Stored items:
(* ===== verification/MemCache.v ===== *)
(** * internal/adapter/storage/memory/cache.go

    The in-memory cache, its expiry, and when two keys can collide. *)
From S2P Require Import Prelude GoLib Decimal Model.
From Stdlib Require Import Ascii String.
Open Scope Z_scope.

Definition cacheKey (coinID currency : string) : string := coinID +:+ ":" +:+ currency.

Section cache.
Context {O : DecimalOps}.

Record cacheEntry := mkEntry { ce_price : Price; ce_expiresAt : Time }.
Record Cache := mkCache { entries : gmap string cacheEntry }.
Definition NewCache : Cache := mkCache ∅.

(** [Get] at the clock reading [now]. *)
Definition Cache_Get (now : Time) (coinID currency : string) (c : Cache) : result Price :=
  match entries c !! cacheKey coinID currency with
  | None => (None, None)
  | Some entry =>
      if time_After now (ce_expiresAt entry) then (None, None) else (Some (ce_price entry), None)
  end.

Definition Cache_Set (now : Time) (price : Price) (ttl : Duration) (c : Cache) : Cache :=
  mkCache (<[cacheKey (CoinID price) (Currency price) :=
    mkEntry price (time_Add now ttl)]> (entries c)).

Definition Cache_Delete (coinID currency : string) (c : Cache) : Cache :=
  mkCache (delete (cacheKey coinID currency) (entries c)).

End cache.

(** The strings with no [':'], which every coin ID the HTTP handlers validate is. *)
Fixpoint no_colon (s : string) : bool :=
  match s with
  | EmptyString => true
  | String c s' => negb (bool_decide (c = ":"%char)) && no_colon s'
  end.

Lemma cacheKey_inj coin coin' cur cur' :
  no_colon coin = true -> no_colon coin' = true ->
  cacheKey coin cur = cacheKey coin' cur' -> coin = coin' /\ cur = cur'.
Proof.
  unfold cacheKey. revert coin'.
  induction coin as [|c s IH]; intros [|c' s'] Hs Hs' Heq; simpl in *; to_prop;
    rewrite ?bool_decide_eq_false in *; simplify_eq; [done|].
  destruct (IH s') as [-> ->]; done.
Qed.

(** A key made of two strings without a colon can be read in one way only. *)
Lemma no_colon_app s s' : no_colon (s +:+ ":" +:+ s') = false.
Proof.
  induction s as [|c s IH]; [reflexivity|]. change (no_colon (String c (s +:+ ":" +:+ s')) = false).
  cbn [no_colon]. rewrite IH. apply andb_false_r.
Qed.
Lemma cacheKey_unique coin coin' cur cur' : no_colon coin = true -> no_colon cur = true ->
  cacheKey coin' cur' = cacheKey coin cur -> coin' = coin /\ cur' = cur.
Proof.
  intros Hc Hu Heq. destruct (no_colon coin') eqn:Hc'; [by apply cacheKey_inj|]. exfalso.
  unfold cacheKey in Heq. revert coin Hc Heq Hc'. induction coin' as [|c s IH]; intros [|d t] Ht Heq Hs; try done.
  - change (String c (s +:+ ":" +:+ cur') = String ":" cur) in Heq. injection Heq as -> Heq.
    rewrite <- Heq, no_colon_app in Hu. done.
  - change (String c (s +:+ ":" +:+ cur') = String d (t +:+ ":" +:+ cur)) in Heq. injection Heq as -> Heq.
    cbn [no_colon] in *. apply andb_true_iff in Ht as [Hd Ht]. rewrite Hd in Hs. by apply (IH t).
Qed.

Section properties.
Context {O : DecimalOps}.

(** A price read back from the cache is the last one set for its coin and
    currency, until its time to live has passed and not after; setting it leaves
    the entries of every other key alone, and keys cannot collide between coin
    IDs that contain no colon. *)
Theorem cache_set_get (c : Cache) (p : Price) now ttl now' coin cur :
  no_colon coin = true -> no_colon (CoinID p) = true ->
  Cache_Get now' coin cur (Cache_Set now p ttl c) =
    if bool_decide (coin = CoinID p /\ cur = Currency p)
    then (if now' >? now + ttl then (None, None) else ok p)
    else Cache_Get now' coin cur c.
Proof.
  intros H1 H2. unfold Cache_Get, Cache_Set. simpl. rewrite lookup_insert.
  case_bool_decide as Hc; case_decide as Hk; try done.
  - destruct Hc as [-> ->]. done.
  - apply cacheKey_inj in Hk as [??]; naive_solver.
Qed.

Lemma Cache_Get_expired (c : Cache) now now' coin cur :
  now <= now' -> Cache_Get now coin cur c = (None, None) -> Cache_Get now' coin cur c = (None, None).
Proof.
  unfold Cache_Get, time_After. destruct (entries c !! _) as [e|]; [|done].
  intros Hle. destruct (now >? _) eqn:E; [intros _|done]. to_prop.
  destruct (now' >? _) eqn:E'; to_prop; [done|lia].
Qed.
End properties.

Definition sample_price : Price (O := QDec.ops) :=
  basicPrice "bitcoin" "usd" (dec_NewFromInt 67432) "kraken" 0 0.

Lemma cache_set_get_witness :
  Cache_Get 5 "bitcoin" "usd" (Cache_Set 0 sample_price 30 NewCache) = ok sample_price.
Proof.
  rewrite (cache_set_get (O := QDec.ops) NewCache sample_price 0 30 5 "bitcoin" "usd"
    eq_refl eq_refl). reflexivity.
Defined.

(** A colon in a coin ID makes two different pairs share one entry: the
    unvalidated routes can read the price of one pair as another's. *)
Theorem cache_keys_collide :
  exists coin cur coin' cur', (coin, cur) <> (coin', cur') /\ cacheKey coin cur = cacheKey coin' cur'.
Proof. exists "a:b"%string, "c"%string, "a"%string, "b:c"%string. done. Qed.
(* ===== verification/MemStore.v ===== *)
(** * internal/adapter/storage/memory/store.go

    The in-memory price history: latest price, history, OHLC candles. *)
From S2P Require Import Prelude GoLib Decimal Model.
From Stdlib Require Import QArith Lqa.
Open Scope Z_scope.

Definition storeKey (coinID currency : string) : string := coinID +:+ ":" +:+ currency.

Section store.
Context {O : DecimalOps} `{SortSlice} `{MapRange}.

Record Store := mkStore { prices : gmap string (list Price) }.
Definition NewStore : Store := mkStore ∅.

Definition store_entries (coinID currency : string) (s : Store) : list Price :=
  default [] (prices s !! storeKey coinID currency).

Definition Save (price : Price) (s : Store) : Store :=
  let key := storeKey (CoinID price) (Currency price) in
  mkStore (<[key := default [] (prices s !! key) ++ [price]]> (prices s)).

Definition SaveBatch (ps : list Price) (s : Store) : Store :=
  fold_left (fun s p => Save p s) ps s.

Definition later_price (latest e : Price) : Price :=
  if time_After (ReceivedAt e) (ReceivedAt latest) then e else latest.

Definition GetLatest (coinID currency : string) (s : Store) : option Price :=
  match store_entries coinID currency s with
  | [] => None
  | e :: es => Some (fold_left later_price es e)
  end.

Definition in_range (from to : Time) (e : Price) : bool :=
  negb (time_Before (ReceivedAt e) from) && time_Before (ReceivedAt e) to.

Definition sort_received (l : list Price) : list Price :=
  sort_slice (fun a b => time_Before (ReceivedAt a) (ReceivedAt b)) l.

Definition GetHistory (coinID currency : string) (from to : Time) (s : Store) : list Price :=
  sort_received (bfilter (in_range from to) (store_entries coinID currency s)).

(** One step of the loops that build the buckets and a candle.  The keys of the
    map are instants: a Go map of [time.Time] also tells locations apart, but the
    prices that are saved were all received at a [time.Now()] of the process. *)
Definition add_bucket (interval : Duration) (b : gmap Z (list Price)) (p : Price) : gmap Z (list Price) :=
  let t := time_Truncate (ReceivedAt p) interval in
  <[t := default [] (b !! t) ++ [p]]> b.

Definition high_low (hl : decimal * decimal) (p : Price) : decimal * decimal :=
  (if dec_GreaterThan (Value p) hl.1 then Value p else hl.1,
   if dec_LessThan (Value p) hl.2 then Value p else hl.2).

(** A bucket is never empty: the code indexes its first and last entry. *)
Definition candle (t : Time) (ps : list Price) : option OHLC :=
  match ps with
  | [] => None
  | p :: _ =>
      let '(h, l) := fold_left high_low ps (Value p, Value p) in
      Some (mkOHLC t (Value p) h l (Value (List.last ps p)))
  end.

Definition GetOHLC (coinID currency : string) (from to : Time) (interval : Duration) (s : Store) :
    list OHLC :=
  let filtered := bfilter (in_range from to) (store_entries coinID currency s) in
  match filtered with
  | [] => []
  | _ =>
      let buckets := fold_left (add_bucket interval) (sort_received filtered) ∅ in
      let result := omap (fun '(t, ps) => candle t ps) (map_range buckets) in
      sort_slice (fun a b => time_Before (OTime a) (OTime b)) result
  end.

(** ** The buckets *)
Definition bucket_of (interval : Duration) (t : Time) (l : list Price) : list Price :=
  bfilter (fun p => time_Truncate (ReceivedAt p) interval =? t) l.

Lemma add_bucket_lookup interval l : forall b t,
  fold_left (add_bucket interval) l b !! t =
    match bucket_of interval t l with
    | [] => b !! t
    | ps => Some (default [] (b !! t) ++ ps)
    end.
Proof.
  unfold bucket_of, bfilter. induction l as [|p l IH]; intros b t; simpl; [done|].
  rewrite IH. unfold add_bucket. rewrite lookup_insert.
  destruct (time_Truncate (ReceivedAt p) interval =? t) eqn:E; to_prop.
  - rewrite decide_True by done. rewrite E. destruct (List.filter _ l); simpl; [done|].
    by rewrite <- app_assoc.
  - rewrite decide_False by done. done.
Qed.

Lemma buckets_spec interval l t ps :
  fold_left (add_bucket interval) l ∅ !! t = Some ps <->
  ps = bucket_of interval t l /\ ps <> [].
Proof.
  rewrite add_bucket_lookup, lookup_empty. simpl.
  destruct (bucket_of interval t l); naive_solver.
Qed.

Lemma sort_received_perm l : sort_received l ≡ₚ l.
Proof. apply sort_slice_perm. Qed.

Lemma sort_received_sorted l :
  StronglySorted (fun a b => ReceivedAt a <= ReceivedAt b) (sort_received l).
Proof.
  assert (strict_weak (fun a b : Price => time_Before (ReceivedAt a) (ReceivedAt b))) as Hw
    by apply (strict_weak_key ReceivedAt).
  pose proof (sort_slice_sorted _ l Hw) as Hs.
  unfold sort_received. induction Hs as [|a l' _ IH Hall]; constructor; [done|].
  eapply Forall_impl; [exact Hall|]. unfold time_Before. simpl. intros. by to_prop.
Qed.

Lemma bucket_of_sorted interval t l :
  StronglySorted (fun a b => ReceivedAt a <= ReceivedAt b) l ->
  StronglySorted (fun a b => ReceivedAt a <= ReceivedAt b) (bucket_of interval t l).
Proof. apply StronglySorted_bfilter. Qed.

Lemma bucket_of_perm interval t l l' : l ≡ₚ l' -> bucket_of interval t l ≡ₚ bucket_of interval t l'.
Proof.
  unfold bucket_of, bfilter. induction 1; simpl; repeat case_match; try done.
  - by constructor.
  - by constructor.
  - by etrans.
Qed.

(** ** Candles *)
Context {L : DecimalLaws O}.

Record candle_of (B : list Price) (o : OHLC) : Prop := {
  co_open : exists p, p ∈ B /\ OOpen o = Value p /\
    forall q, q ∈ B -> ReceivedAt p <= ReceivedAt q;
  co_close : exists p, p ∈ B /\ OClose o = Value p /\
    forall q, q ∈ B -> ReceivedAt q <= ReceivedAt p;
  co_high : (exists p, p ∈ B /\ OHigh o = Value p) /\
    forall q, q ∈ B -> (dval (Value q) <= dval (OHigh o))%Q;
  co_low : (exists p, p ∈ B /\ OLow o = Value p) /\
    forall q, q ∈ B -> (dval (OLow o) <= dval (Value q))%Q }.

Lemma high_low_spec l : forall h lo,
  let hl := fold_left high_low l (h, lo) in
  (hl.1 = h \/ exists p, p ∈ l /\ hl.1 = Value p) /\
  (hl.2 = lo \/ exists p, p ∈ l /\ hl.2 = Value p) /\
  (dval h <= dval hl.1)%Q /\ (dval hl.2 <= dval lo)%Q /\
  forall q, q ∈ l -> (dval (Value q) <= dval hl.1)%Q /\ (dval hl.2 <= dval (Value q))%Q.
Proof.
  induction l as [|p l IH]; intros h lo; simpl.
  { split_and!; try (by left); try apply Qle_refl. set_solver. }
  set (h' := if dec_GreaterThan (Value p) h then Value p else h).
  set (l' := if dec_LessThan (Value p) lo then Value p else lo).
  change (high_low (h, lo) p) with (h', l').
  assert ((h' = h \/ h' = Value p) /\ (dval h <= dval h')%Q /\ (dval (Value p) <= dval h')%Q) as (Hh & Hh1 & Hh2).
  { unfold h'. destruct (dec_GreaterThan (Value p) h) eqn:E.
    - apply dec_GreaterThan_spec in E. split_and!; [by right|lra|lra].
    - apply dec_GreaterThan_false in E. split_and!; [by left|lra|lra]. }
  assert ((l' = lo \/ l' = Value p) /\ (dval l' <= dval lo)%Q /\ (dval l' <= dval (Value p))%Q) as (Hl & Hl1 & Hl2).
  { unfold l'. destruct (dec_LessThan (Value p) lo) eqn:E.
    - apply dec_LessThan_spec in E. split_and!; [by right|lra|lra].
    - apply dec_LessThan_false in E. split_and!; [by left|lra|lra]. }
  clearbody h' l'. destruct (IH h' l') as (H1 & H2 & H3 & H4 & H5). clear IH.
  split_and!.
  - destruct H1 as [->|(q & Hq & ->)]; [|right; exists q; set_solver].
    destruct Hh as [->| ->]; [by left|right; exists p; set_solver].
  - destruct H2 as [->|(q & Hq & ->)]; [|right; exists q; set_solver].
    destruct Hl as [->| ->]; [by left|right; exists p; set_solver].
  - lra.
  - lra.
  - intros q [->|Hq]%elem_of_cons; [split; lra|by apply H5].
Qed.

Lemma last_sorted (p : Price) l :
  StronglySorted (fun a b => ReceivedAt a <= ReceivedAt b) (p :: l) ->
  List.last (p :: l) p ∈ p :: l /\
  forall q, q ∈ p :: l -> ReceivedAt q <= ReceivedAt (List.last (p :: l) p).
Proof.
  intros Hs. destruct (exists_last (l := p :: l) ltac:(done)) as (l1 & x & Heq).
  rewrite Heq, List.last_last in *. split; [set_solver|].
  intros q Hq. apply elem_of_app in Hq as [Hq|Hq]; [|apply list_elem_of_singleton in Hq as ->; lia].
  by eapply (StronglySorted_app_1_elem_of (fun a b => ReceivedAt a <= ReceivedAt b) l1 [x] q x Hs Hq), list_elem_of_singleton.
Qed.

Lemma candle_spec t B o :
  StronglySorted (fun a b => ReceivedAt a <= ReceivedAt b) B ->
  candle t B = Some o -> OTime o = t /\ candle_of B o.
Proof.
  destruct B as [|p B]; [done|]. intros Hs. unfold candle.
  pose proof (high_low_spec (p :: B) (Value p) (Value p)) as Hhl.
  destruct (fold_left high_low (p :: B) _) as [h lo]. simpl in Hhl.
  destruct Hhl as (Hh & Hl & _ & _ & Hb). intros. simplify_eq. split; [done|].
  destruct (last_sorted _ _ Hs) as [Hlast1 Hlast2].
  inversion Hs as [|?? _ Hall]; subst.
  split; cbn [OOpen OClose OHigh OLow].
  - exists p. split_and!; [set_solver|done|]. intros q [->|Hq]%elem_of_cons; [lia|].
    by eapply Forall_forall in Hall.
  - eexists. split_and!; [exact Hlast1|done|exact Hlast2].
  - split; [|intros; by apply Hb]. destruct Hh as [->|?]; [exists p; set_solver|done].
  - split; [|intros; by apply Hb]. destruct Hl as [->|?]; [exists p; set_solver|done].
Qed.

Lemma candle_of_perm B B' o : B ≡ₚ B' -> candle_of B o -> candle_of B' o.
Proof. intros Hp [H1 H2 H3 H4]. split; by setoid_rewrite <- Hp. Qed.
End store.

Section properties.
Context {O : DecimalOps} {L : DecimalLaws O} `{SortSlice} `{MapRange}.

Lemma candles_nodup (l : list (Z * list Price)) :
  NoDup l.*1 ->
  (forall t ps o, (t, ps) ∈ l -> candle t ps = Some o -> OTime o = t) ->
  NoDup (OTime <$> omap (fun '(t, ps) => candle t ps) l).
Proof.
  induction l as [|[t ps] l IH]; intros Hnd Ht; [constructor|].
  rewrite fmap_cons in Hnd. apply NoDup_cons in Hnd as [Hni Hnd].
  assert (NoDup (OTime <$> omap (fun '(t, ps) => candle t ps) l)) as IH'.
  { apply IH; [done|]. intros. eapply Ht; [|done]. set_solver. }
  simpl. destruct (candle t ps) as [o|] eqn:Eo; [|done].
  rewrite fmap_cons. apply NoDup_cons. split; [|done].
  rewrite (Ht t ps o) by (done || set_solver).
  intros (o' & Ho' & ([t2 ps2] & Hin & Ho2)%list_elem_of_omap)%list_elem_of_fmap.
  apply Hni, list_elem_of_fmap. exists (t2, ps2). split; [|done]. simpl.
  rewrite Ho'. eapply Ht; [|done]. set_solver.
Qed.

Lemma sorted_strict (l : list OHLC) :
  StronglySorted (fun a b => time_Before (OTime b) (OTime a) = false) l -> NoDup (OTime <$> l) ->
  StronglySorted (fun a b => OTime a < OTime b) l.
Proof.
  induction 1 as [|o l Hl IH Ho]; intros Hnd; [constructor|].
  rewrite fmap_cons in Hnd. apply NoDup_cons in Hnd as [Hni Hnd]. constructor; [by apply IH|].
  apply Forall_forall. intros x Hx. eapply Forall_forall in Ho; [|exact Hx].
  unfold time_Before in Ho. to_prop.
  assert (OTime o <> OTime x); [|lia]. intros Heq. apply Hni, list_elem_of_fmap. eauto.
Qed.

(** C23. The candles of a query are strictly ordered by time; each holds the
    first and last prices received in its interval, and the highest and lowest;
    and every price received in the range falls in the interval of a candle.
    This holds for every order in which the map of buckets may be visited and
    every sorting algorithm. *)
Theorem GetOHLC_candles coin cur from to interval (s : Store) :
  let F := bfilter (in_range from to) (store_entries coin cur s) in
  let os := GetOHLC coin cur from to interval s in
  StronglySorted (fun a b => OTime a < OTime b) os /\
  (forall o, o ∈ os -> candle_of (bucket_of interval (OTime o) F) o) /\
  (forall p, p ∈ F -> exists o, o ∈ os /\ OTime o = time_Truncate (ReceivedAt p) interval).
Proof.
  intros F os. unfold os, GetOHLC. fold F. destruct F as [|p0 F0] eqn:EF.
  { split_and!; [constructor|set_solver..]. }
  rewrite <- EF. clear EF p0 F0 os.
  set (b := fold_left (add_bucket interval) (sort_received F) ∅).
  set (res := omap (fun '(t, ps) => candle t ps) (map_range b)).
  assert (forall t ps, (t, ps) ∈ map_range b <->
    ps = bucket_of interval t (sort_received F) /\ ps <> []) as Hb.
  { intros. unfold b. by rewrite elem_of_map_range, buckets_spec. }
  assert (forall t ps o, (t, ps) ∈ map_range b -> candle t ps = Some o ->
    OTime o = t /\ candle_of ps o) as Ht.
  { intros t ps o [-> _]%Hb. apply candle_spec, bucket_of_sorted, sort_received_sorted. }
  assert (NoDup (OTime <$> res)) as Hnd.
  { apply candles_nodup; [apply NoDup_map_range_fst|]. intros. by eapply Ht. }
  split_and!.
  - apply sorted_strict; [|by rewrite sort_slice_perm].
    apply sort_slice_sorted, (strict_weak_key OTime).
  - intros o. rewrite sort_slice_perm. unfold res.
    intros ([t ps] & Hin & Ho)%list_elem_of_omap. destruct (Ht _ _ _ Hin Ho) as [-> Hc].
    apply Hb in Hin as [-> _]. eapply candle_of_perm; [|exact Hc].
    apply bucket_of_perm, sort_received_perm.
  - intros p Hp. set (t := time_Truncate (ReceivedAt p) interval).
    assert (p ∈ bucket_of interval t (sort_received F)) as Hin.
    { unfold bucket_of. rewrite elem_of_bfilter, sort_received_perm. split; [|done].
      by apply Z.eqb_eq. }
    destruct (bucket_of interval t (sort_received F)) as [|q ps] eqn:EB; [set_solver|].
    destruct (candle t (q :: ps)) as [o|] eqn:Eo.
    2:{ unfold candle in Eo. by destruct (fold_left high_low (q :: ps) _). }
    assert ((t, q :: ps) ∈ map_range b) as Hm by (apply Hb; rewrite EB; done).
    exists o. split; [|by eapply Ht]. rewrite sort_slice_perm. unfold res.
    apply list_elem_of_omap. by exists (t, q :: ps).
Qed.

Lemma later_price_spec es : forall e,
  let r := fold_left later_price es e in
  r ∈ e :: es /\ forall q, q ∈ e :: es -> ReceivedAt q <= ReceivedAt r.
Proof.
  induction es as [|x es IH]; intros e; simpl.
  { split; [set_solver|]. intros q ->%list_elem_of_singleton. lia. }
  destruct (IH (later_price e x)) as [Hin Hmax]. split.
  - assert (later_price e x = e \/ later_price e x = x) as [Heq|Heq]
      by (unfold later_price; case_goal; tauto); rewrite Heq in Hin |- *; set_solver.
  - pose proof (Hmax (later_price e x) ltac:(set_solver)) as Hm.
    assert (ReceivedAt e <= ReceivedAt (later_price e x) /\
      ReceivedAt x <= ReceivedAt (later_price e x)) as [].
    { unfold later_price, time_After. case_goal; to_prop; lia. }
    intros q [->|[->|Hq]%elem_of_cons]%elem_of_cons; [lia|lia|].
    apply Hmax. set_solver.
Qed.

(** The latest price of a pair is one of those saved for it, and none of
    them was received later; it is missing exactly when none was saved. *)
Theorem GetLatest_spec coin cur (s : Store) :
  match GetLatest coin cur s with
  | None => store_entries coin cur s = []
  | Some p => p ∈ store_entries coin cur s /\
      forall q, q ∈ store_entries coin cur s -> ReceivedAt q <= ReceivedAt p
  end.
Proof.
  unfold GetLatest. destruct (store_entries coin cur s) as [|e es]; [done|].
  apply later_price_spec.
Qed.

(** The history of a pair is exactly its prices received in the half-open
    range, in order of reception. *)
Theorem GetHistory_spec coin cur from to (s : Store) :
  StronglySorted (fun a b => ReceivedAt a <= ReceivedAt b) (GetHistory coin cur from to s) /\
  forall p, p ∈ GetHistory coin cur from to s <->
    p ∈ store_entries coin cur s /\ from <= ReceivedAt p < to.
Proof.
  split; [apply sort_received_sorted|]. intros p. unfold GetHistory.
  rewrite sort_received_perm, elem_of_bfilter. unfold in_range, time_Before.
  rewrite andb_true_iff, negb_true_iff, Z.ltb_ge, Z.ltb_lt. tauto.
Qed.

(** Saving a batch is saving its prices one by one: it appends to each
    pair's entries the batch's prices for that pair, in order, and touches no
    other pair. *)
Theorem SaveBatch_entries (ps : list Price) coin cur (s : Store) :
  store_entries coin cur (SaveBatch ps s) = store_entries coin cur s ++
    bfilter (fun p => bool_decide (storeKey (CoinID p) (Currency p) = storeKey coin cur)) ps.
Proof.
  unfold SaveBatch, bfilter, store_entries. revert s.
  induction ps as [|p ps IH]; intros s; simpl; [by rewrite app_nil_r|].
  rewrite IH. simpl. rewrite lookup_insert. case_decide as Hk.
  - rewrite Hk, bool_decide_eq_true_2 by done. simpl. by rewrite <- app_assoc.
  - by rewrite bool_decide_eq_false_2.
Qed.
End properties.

REQUIRED ACTION: State how many lines of the records above contain the word "reflexivity", and give only that number.

WRITTEN SOLUTION: 2